═════ PROVIDED MATERIAL

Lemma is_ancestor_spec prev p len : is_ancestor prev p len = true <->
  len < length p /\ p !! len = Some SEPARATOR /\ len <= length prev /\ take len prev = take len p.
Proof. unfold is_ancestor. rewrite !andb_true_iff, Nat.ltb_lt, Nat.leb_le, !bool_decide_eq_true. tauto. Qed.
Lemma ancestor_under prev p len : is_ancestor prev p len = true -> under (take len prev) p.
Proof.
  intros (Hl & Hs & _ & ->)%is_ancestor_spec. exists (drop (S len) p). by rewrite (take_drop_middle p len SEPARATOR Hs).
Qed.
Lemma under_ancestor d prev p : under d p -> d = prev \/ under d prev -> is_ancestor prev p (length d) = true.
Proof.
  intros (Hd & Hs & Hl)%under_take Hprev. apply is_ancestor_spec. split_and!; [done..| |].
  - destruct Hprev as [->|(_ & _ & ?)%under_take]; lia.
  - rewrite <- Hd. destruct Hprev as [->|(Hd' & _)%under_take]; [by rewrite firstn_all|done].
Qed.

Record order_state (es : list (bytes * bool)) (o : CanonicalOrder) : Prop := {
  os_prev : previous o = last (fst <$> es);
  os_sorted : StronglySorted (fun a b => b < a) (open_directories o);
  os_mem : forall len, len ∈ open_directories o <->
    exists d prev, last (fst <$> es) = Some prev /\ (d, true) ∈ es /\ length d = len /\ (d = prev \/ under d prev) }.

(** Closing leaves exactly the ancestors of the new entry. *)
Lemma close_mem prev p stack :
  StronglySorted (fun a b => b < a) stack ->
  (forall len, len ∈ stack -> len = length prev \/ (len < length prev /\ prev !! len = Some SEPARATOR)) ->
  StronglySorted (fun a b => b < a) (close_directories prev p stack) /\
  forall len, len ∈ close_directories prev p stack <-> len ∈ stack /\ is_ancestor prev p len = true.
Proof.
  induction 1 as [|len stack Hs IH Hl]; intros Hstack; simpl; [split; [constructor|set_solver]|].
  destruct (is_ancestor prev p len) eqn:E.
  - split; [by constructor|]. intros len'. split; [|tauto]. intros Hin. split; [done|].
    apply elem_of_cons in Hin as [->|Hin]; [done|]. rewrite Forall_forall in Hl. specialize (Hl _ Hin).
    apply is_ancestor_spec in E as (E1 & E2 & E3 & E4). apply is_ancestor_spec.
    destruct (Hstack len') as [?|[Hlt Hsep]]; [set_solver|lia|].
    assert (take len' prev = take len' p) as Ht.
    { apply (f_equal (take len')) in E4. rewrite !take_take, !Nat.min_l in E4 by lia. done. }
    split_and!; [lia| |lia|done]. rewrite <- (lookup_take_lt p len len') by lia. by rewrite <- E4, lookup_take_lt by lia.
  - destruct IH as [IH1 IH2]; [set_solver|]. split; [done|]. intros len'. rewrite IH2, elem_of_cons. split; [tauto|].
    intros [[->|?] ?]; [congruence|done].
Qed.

══════════

-- ASSIGNMENT --
Please set down each of the entries above exactly as given.

-- REPLY --
Lemma is_ancestor_spec prev p len : is_ancestor prev p len = true <->
  len < length p /\ p !! len = Some SEPARATOR /\ len <= length prev /\ take len prev = take len p.
Proof. unfold is_ancestor. rewrite !andb_true_iff, Nat.ltb_lt, Nat.leb_le, !bool_decide_eq_true. tauto. Qed.
Lemma ancestor_under prev p len : is_ancestor prev p len = true -> under (take len prev) p.
Proof.
  intros (Hl & Hs & _ & ->)%is_ancestor_spec. exists (drop (S len) p). by rewrite (take_drop_middle p len SEPARATOR Hs).
Qed.
Lemma under_ancestor d prev p : under d p -> d = prev \/ under d prev -> is_ancestor prev p (length d) = true.
Proof.
  intros (Hd & Hs & Hl)%under_take Hprev. apply is_ancestor_spec. split_and!; [done..| |].
  - destruct Hprev as [->|(_ & _ & ?)%under_take]; lia.
  - rewrite <- Hd. destruct Hprev as [->|(Hd' & _)%under_take]; [by rewrite firstn_all|done].
Qed.

Record order_state (es : list (bytes * bool)) (o : CanonicalOrder) : Prop := {
  os_prev : previous o = last (fst <$> es);
  os_sorted : StronglySorted (fun a b => b < a) (open_directories o);
  os_mem : forall len, len ∈ open_directories o <->
    exists d prev, last (fst <$> es) = Some prev /\ (d, true) ∈ es /\ length d = len /\ (d = prev \/ under d prev) }.

(** Closing leaves exactly the ancestors of the new entry. *)
Lemma close_mem prev p stack :
  StronglySorted (fun a b => b < a) stack ->
  (forall len, len ∈ stack -> len = length prev \/ (len < length prev /\ prev !! len = Some SEPARATOR)) ->
  StronglySorted (fun a b => b < a) (close_directories prev p stack) /\
  forall len, len ∈ close_directories prev p stack <-> len ∈ stack /\ is_ancestor prev p len = true.
Proof.
  induction 1 as [|len stack Hs IH Hl]; intros Hstack; simpl; [split; [constructor|set_solver]|].
  destruct (is_ancestor prev p len) eqn:E.
  - split; [by constructor|]. intros len'. split; [|tauto]. intros Hin. split; [done|].
    apply elem_of_cons in Hin as [->|Hin]; [done|]. rewrite Forall_forall in Hl. specialize (Hl _ Hin).
    apply is_ancestor_spec in E as (E1 & E2 & E3 & E4). apply is_ancestor_spec.
    destruct (Hstack len') as [?|[Hlt Hsep]]; [set_solver|lia|].
    assert (take len' prev = take len' p) as Ht.
    { apply (f_equal (take len')) in E4. rewrite !take_take, !Nat.min_l in E4 by lia. done. }
    split_and!; [lia| |lia|done]. rewrite <- (lookup_take_lt p len len') by lia. by rewrite <- E4, lookup_take_lt by lia.
  - destruct IH as [IH1 IH2]; [set_solver|]. split; [done|]. intros len'. rewrite IH2, elem_of_cons. split; [tauto|].
    intros [[->|?] ?]; [congruence|done].
Qed.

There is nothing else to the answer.